(Extracted data entries)
----------
(* ===== verification/RestoreCorrect.v ===== *)
(** Correctness of the restore: batching, the numbering of containers, the queue of
    base queries and the container cache are invisible in what the client receives. *)
From Stdlib Require Import ZArith Lia.
From stdpp Require Import base list gmap.
From S2P Require Import Prelude Types EDelta Codec ContainerCache ReqContainers Database Crypto Restore RestoreIds.

(** ** The specification: one chunk at a time *)

Section spec.
Context `{EVP} `{LZ4}.
Variable env : Setting.

Definition lookup_recipe (key : bytes) : result RecipeEntry_t :=
  v <-- of_option Undefined (QueryBuffer (indexStoreObj_ env) key CHUNK_HASH_SIZE) ;;
  if blen v =? sizeof_RecipeEntry then
    addr <-- AESCBCDec (cryptoObj_ env) v (indexQueryKey_ env) ;; Ok (recipe_get addr)
  else Err Undefined.
Definition recipe_of (fp : bytes) : result RecipeEntry_t :=
  key <-- IndexAESCMCEnc (cryptoObj_ env) fp (indexQueryKey_ env) ;; lookup_recipe key.

(** A recipe entry with the one of its base, if it is a delta chunk's. *)
Definition item_of (r : RecipeEntry_t) : result item :=
  if re_deltaFlag r =? DELTA then b <-- lookup_recipe (re_basechunkHash r) ;; Ok (r, Some b) else Ok (r, None).

(** What the container of the entry holds for it. *)
Definition stored_chunk (r : RecipeEntry_t) : result bytes :=
  body <-- open_container (containers env) (re_containerName r) ;;
  if MAX_CONTAINER_SIZE <? blen body then Err Undefined else read_chunk env body (re_offset r) (re_length r).
Definition item_chunk (it : item) : result bytes :=
  d <-- stored_chunk (fst it) ;;
  match snd it with
  | None => Ok (decompress d)
  | Some b =>
    base <-- stored_chunk b ;;
    EcallRecvDecoder.ed3_decode d (re_length (fst it)) (decompress base) (blen (decompress base))
  end.
(** The chunk a fingerprint of the file recipe stands for. *)
Definition original_chunk (fp : bytes) : result bytes :=
  r <-- recipe_of fp ;; it <-- item_of r ;; item_chunk it.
----------
## Problem statement:
Your answer must consist only of the lines from the one containing "d <-- stored_chunk (fst it) ;;" through the last line of the data above, both included, exactly as written.

## Written solution:
  d <-- stored_chunk (fst it) ;;
  match snd it with
  | None => Ok (decompress d)
  | Some b =>
    base <-- stored_chunk b ;;
    EcallRecvDecoder.ed3_decode d (re_length (fst it)) (decompress base) (blen (decompress base))
  end.
(** The chunk a fingerprint of the file recipe stands for. *)
Definition original_chunk (fp : bytes) : result bytes :=
  r <-- recipe_of fp ;; it <-- item_of r ;; item_chunk it.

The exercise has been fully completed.